◆ TASK STATEMENT: From the records below, output exactly the lines running from the line containing "by rewrite serve_plain, E." through the line containing "arg w2 = Some (RET_CODE_OK, w2') ∧", and no others.

◆ SUPPLIED MATERIAL:
(* ===== verification/SharedState.v ===== *)
(** What the pods share through Redis besides the sessions: the retransmit
    cache (v_retrans_cache) and the node's recovery time stamp and association
    (v_node_state), issued by one pod, served, and read by another. *)
From S2P Require Import Prelude Seid Dpdk Heap Redis Scripts World DbScript SessStore RetransCache NodeState Server SessCas SessHistory.

(** ** Keys *)

Lemma retrans_part_range f : 0 <= v_retrans_part f < V_NUM_PARTS.
Proof.
  unfold v_retrans_part, V_NUM_PARTS, u16. pose proof (Z.mod_pos_bound (fnv1a (le_bytes 8 f)) 1024 eq_refl).
  rewrite Z.mod_small; lia.
Qed.

Lemma retrans_key_full f seq : is_u64 f → is_u32 seq →
  retrans_key (v_retrans_part f) f seq = $"txn_" ++ dec (v_retrans_part f) ++ $":" ++ dec f ++ $":" ++ dec seq.
Proof.
  intros Hf Hs. apply snprintf_fits. rewrite !length_app. pose proof (retrans_part_range f).
  assert (length (dec (v_retrans_part f)) ≤ 5)%nat by (apply dec_part_length; unfold V_NUM_PARTS in *; lia).
  pose proof (dec_u64_length f Hf). pose proof (dec_u64_length seq ltac:(u_lia)). cbn. lia.
Qed.

(** Different requests have different keys. *)
Lemma retrans_key_inj f f' seq seq' : is_u64 f → is_u64 f' → is_u32 seq → is_u32 seq' →
  retrans_key (v_retrans_part f) f seq = retrans_key (v_retrans_part f') f' seq' → f = f' ∧ seq = seq'.
Proof.
  intros Hf Hf' Hs Hs'. rewrite !retrans_key_full by done. intros H%app_inv_head.
  pose proof (retrans_part_range f). pose proof (retrans_part_range f'). unfold V_NUM_PARTS in *.
  apply digits_split_inj in H as [_ H]; [|done|apply dec_digits; lia..].
  apply digits_split_inj in H as [Hfd Hsd]; [|done|apply dec_digits; u_lia..].
  split; apply dec_inj; done || u_lia.
Qed.

Section shared.
Context {DP : Dpdk} {PP : PfcpPort} {R : Redis} {L : Lua} {SS : ScriptSha}.

(** ** The retransmit cache *)

Definition retrans_pool_ready (w : world) : Prop :=
  ∃ pool o pool', w_retrans_pool w = Some pool ∧ rte_mempool_get pool = Some (o, pool').

Lemma lookup_issued part f seq cb arg w :
  retrans_pool_ready w → cmd_ready w (v_port_db_shard_of (retrans_key part f seq)) →
  ∃ w' cmd o, v_retrans_lookup part f seq cb arg w = Some (RET_CODE_OK, w') ∧ db_queue (w_db w') = db_queue (w_db w) ++ [cmd] ∧
    dc_shard cmd = v_port_db_shard_of (retrans_key part f seq) ∧ dc_argv cmd = [$"GET"; retrans_key part f seq] ∧
    dc_cb cmd = fp_lookup_reply_cb (RetransPending o cb arg).
Proof.
  intros (pool&o&pool'&Hp&Hg) [Hconn Hpend Hacc]. unfold v_retrans_lookup, mbind, SM_bind, retrans_ensure_pool.
  rewrite Hp. cbn [negb Z.eqb RET_CODE_OK]. unfold retrans_pending_get. rewrite Hp, Hg. set (w1 := set_retrans_pool _ w).
  destruct (cmd_issued (v_port_db_shard_of (retrans_key part f seq)) (fp_lookup_reply_cb (RetransPending o cb arg))
    [$"GET"; retrans_key part f seq] w1) as (w2&cmd&Hc&Hq&Hsh&Ha&Hcb); [apply shard_of_range|done..|].
  exists w2, cmd, o. unfold v_port_db_cmd. by rewrite Hc.
Qed.

(** A plain command runs on the key space. *)
Lemma serve_plain cmd args sh : cmd ≠ $"EVALSHA" → cmd ≠ $"SCRIPT" →
  serve (cmd :: args) sh = let '(r, s') := exec (cmd :: args) (sh_store sh) in (r, Shard s' (sh_loaded sh)).
Proof. intros H1 H2. unfold serve. destruct args as [|a [|b args]]; [done..|]. rewrite !decide_False by (done || by intros []). done. Qed.

Lemma serve_setex k ttl v sh : 0 < ttl < 2 ^ 31 →
  ∃ s', serve [$"SETEX"; k; dec ttl; v] sh = (V_DB_REPLY_STATUS $"OK", Shard s' (sh_loaded sh)) ∧
    rview s' = <[k := (VStr v, Some ttl)]> (rview (sh_store sh)).
Proof.
  intros Ht. destruct (setex_law (sh_store sh) k ttl v Ht) as (s'&E&Hs). exists s'. split; [|done].
  by rewrite serve_plain, E.
Qed.

Lemma serve_get k v ttl sh : rview (sh_store sh) !! k = Some (VStr v, ttl) → serve [$"GET"; k] sh = (V_DB_REPLY_STRING v, sh).
Proof. intros Hk. rewrite serve_plain, (proj1 (get_law (sh_store sh) k) v ttl Hk) by done. by destruct sh. Qed.

(** C24: the retransmit cache.  A response that one pod stores and its shard
    serves is what any pod's lookup of the same (F-SEID, sequence number)
    gets back, byte for byte, as a hit, for V_RETRANS_TTL seconds; lookups of
    any other request are not affected: no two requests share a key. *)
Theorem retrans_roundtrip w f seq resp sh :
  is_u64 f → is_u32 seq → let part := v_retrans_part f in let key := retrans_key part f seq in
  cmd_ready w (v_port_db_shard_of key) →
  ∃ w' cmd, v_retrans_store part f seq resp w = Some (RET_CODE_OK, w') ∧ db_queue (w_db w') = db_queue (w_db w) ++ [cmd] ∧
    dc_shard cmd = v_port_db_shard_of key ∧
    let sh' := (serve (dc_argv cmd) sh).2 in
    rview (sh_store sh') = <[key := (VStr resp, Some V_RETRANS_TTL)]> (rview (sh_store sh)) ∧
    (∀ w2 cb arg, retrans_pool_ready w2 → cmd_ready w2 (v_port_db_shard_of key) →
       ∃ w2' cmd2 o, v_retrans_lookup part f seq cb arg w2 = Some (RET_CODE_OK, w2') ∧
         db_queue (w_db w2') = db_queue (w_db w2) ++ [cmd2] ∧ dc_shard cmd2 = v_port_db_shard_of key ∧
         dc_cb cmd2 = fp_lookup_reply_cb (RetransPending o cb arg) ∧
         lookup_outcome RET_CODE_OK (Some (serve (dc_argv cmd2) sh').1) = (RET_CODE_OK, true, resp)) ∧
    ∀ f' seq', is_u64 f' → is_u32 seq' → (f', seq') ≠ (f, seq) →
      rview (sh_store sh') !! retrans_key (v_retrans_part f') f' seq' =
      rview (sh_store sh) !! retrans_key (v_retrans_part f') f' seq'.
Proof.
  intros Hf Hs part key [Hconn Hpend Hacc]. unfold v_retrans_store. fold key.
  destruct (cmd_issued (v_port_db_shard_of key) fp_store_ack_cb [$"SETEX"; key; snprintf 8 (dec V_RETRANS_TTL); resp] w)
    as (w'&cmd&Hc&Hq&Hsh&Ha&_); [apply shard_of_range|done..|].
  exists w', cmd. split; [done|]. split; [done|]. split; [done|]. rewrite Ha.
  destruct (serve_setex key V_RETRANS_TTL resp sh) as (s'&E&Hv); [by vm_compute|].
  assert (snprintf 8 (dec V_RETRANS_TTL) = dec V_RETRANS_TTL) as -> by (by vm_compute). rewrite E. cbn [snd sh_store].
  split; [done|]. split.
  - intros w2 cb arg Hp Hr. destruct (lookup_issued part f seq cb arg w2 Hp Hr) as (w2'&cmd2&o&Hl&Hq2&Hsh2&Ha2&Hcb2).
    exists w2', cmd2, o. split; [done|]. split; [done|]. split; [done|]. split; [done|]. rewrite Ha2. fold key.
    erewrite serve_get; [done|]. cbn [sh_store]. by rewrite Hv, lookup_insert_eq.
  - intros f' seq' Hf' Hs' Hne. rewrite Hv, lookup_insert_ne; [done|]. intros Hk.
    apply retrans_key_inj in Hk as [-> ->]; done.
Qed.

(** ** The node *)

(** A node-state call can be issued on the shard of [key]. *)
Definition node_call_ready (w : world) (key : bytes) : Prop :=
  (∃ pool o pool', g_node_pool (w_node w) = Some pool ∧ rte_mempool_get pool = Some (o, pool')) ∧
  cmd_ready w (v_port_db_shard_of key).

Lemma node_issued key argv (cb : node_pending → v_db_cb_t) user w :
  node_call_ready w key →
  ∃ w' cmd o, node_issue key argv cb user w = Some (RET_CODE_OK, w') ∧ db_queue (w_db w') = db_queue (w_db w) ++ [cmd] ∧
    dc_shard cmd = v_port_db_shard_of key ∧ dc_argv cmd = argv ∧ dc_cb cmd = cb (NodePending o user).
Proof.
  intros [(pool&o&pool'&Hp&Hg) [Hconn Hpend Hacc]]. unfold node_issue, mbind, SM_bind, node_pending_get. rewrite Hp, Hg.
  set (w1 := set_node _ w).
  destruct (cmd_issued (v_port_db_shard_of key) (cb (NodePending o user)) argv w1) as (w2&cmd&Hc&Hq&Hsh&Ha&Hcb);
    [apply shard_of_range|done..|].
  exists w2, cmd, o. unfold v_port_db_cmd. by rewrite Hc.
Qed.

(** What a query of the association reports. *)
Definition queried (w : world) (key : bytes) (sh : shard) (associated : bool) (smf : Z) : Prop :=
  ∀ user, node_call_ready w key → ∃ w' cmd o, v_node_state_query_associated user w = Some (RET_CODE_OK, w') ∧
    db_queue (w_db w') = db_queue (w_db w) ++ [cmd] ∧ dc_shard cmd = v_port_db_shard_of key ∧
    dc_cb cmd = fp_assoc_query_reply_cb (NodePending o user) ∧
    assoc_outcome RET_CODE_OK (Some (serve (dc_argv cmd) sh).1) = (RET_CODE_OK, associated, smf).

Lemma query_reports w key sh h ttl :
  g_assoc_key (w_node w) = key → as_hash (rview (sh_store sh) !! key) = Some (h, ttl) →
  (h !! $"associated" = None → queried w key sh false 0) ∧
  (h !! $"associated" = Some $"0" → queried w key sh false 0) ∧
  (∀ smf, is_u64 smf → h !! $"associated" = Some $"1" → h !! $"smf" = Some (dec smf) → queried w key sh true smf).
Proof.
  intros Hk Hh.
  assert (∀ associated smf, assoc_outcome RET_CODE_OK (Some (V_DB_REPLY_ARRAY [bulk (h !! $"associated"); bulk (h !! $"smf")])) =
    (RET_CODE_OK, associated, smf) → queried w key sh associated smf) as Hq.
  { intros associated smf Ho user Hr. unfold v_node_state_query_associated, mbind, SM_bind. cbn [gets]. rewrite Hk.
    destruct (node_issued key [$"HMGET"; key; $"associated"; $"smf"] fp_assoc_query_reply_cb user w Hr)
      as (w'&cmd&o&Hw&Hqq&Hs&Ha&Hcb).
    exists w', cmd, o. split; [done|]. split; [done|]. split; [done|]. split; [done|].
    by rewrite Ha, serve_plain, (hmget_law _ _ _ _ _ _ Hh). }
  split; [|split].
  - intros Ha. apply Hq. by rewrite Ha.
  - intros Ha. apply Hq. rewrite Ha. by destruct (h !! $"smf").
  - intros smf Hs Ha Hsmf. apply Hq. rewrite Ha, Hsmf. cbn. by rewrite parse_buf_dec by (done || lia).
Qed.

(** The key of the association holds a hash or nothing. *)
Definition assoc_clean (sh : shard) (key : bytes) : Prop := is_Some (as_hash (rview (sh_store sh) !! key)).

(** C25: the association is shared by all pods.  Once the command of
    v_node_state_set_associated has been served, a query by any pod of the
    node reports that SMF; once the command of v_node_state_clear_associated
    has been served, a query reports no association; a node never associated
    is reported as such. *)
Theorem association_shared w key sh :
  g_assoc_key (w_node w) = key → node_call_ready w key → assoc_clean sh key →
  (∀ smf user, is_u64 smf → ∃ w' cmd, v_node_state_set_associated smf user w = Some (RET_CODE_OK, w') ∧
     db_queue (w_db w') = db_queue (w_db w) ++ [cmd] ∧ dc_shard cmd = v_port_db_shard_of key ∧
     let sh' := (serve (dc_argv cmd) sh).2 in
     assoc_clean sh' key ∧ ∀ w2, g_assoc_key (w_node w2) = key → queried w2 key sh' true smf) ∧
  (∀ user, ∃ w' cmd, v_node_state_clear_associated user w = Some (RET_CODE_OK, w') ∧
     db_queue (w_db w') = db_queue (w_db w) ++ [cmd] ∧ dc_shard cmd = v_port_db_shard_of key ∧
     let sh' := (serve (dc_argv cmd) sh).2 in
     assoc_clean sh' key ∧ ∀ w2, g_assoc_key (w_node w2) = key → queried w2 key sh' false 0) ∧
  (rview (sh_store sh) !! key = None → ∀ w2, g_assoc_key (w_node w2) = key → queried w2 key sh false 0).
Proof.
  intros Hk Hr [[h ttl] Hh]. split; [|split].
  - intros smf user Hs. unfold v_node_state_set_associated, mbind, SM_bind. cbn [gets]. rewrite Hk.
    destruct (node_issued key [$"HSET"; key; $"associated"; $"1"; $"smf"; dec smf] fp_simple_ack_cb user w Hr)
      as (w'&cmd&o&Hw&Hq&Hsh&Ha&_).
    exists w', cmd. split; [done|]. split; [done|]. split; [done|]. rewrite Ha, serve_plain by done.
    destruct (hset_law _ key $"associated" $"1" $"smf" (dec smf) _ _ Hh) as (n&s'&->&Hv). cbn [snd].
    assert (as_hash (rview s' !! key) = Some (<[$"smf" := dec smf]> (<[$"associated" := $"1"]> h), ttl)) as Hh'.
    { by rewrite Hv, lookup_insert_eq. }
    split; [by eexists|]. intros w2 Hk2. destruct (query_reports w2 key (Shard s' (sh_loaded sh)) _ _ Hk2 Hh') as (_&_&Hset).
    apply Hset; [done|by rewrite lookup_insert_ne, lookup_insert_eq|by rewrite lookup_insert_eq].
  - intros user. unfold v_node_state_clear_associated, mbind, SM_bind. cbn [gets]. rewrite Hk.
    destruct (node_issued key [$"HSET"; key; $"associated"; $"0"] fp_simple_ack_cb user w Hr) as (w'&cmd&o&Hw&Hq&Hsh&Ha&_).
    exists w', cmd. split; [done|]. split; [done|]. split; [done|]. rewrite Ha, serve_plain by done.
    destruct (hset1_law _ key $"associated" $"0" _ _ Hh) as (n&s'&->&Hv). cbn [snd].
    assert (as_hash (rview s' !! key) = Some (<[$"associated" := $"0"]> h, ttl)) as Hh' by (by rewrite Hv, lookup_insert_eq).
    split; [by eexists|]. intros w2 Hk2. destruct (query_reports w2 key (Shard s' (sh_loaded sh)) _ _ Hk2 Hh') as (_&Hclear&_).
    apply Hclear. by rewrite lookup_insert_eq.
  - intros Hn w2 Hk2. rewrite Hn in Hh. injection Hh as <- <-.
    destruct (query_reports w2 key sh ∅ None Hk2) as (Hnone&_); [by rewrite Hn|]. apply Hnone. by rewrite lookup_empty.
Qed.

(** The callback of [p] for [reply], in the world [w1], adopts [ts]. *)
Definition adopts (p : node_pending) (reply : v_db_reply) (w1 : world) (ts : Z) : Prop :=
  ∀ invoke_recovery, is_Some (g_node_pool (w_node w1)) →
  ∃ w2, recovery_reply_cb invoke_recovery p RET_CODE_OK (Some reply) w1 = invoke_recovery (np_cb p) RET_CODE_OK ts w2 ∧
    v_node_state_recovery_ts w2 = ts ∧ v_node_state_recovery_ts_ready w2 = true.

Lemma reply_adopts p reply w1 : adopts p reply w1 (recovery_value (Some reply) (w_time w1)).
Proof.
  intros inv [pool Hp]. unfold recovery_reply_cb, mbind, SM_bind, node_pending_put. rewrite Hp. cbn. by eexists.
Qed.

(** C26: the recovery time stamp.  On a shard without the key the command of
    v_node_state_load_recovery_ts stores the clock of the moment it was
    issued, and every later load by any pod finds and adopts exactly that
    value and changes nothing; the pod that won adopts its clock of the moment
    the reply arrived instead, so it disagrees with all others, and with what
    it stored, unless the clock still shows the same second. *)
Theorem recovery_ts_race w key sh user :
  g_recovery_key (w_node w) = key → node_call_ready w key → rview (sh_store sh) !! key = None →
  ∃ w' cmd o, v_node_state_load_recovery_ts user w = Some (RET_CODE_OK, w') ∧
    db_queue (w_db w') = db_queue (w_db w) ++ [cmd] ∧ dc_shard cmd = v_port_db_shard_of key ∧ dc_cb cmd = fp_recovery_reply_cb (NodePending o user) ∧
    let '(reply, sh') := serve (dc_argv cmd) sh in
    rview (sh_store sh') = <[key := (VStr (dec (u32 (w_time w))), None)]> (rview (sh_store sh)) ∧
    (∀ w1, adopts (NodePending o user) reply w1 (u32 (w_time w1))) ∧
    ∀ w2 user2, g_recovery_key (w_node w2) = key → node_call_ready w2 key →
      ∃ w2' cmd2 o2, v_node_state_load_recovery_ts user2 w2 = Some (RET_CODE_OK, w2') ∧
        db_queue (w_db w2') = db_queue (w_db w2) ++ [cmd2] ∧ dc_cb cmd2 = fp_recovery_reply_cb (NodePending o2 user2) ∧
        (serve (dc_argv cmd2) sh').2 = sh' ∧
        ∀ w1, adopts (NodePending o2 user2) (serve (dc_argv cmd2) sh').1 w1 (u32 (w_time w)).
Proof.
  intros Hk Hr Hn.
  destruct (node_issued key [$"SET"; key; dec (u32 (w_time w)); $"NX"; $"GET"] fp_recovery_reply_cb user w Hr)
    as (w'&cmd&o&Hw&Hq&Hsh&Ha&Hcb).
  exists w', cmd, o. split; [|split; [done|split; [done|split; [done|]]]].
  { unfold v_node_state_load_recovery_ts, mbind, SM_bind. cbn [gets]. by rewrite Hk. }
  rewrite Ha, serve_plain by done.
  destruct (proj2 (set_nx_get_law (sh_store sh) key (dec (u32 (w_time w)))) Hn) as (s'&->&Hv).
  split; [done|]. split; [intros w1; apply (reply_adopts (NodePending o user) V_DB_REPLY_NIL)|].
  intros w2 user2 Hk2 Hr2.
  destruct (node_issued key [$"SET"; key; dec (u32 (w_time w2)); $"NX"; $"GET"] fp_recovery_reply_cb user2 w2 Hr2)
    as (w2'&cmd2&o2&Hw2&Hq2&_&Ha2&Hcb2).
  exists w2', cmd2, o2. split; [|split; [done|split; [done|]]].
  { unfold v_node_state_load_recovery_ts, mbind, SM_bind. cbn [gets]. by rewrite Hk2. }
  assert (serve (dc_argv cmd2) (Shard s' (sh_loaded sh)) = (V_DB_REPLY_STRING (dec (u32 (w_time w))), Shard s' (sh_loaded sh))) as ->.
  { rewrite Ha2, serve_plain by done. cbn [sh_store].
    by rewrite (proj1 (set_nx_get_law s' key _) (dec (u32 (w_time w))) None) by (by rewrite Hv, lookup_insert_eq). }
  split; [done|]. intros w1. cbn [fst].
  pose proof (reply_adopts (NodePending o2 user2) (V_DB_REPLY_STRING (dec (u32 (w_time w)))) w1) as H.
  cbn [recovery_value] in H. pose proof (u32_range (w_time w)) as [? ?].
  rewrite parse_buf_dec in H by u_lia. by rewrite (u32_small (u32 _)) in H by apply u32_range.
Qed.

End shared.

◆ SOLUTION FOR THIS EXERCISE:
  by rewrite serve_plain, E.
Qed.

Lemma serve_get k v ttl sh : rview (sh_store sh) !! k = Some (VStr v, ttl) → serve [$"GET"; k] sh = (V_DB_REPLY_STRING v, sh).
Proof. intros Hk. rewrite serve_plain, (proj1 (get_law (sh_store sh) k) v ttl Hk) by done. by destruct sh. Qed.

(** C24: the retransmit cache.  A response that one pod stores and its shard
    serves is what any pod's lookup of the same (F-SEID, sequence number)
    gets back, byte for byte, as a hit, for V_RETRANS_TTL seconds; lookups of
    any other request are not affected: no two requests share a key. *)
Theorem retrans_roundtrip w f seq resp sh :
  is_u64 f → is_u32 seq → let part := v_retrans_part f in let key := retrans_key part f seq in
  cmd_ready w (v_port_db_shard_of key) →
  ∃ w' cmd, v_retrans_store part f seq resp w = Some (RET_CODE_OK, w') ∧ db_queue (w_db w') = db_queue (w_db w) ++ [cmd] ∧
    dc_shard cmd = v_port_db_shard_of key ∧
    let sh' := (serve (dc_argv cmd) sh).2 in
    rview (sh_store sh') = <[key := (VStr resp, Some V_RETRANS_TTL)]> (rview (sh_store sh)) ∧
    (∀ w2 cb arg, retrans_pool_ready w2 → cmd_ready w2 (v_port_db_shard_of key) →
       ∃ w2' cmd2 o, v_retrans_lookup part f seq cb arg w2 = Some (RET_CODE_OK, w2') ∧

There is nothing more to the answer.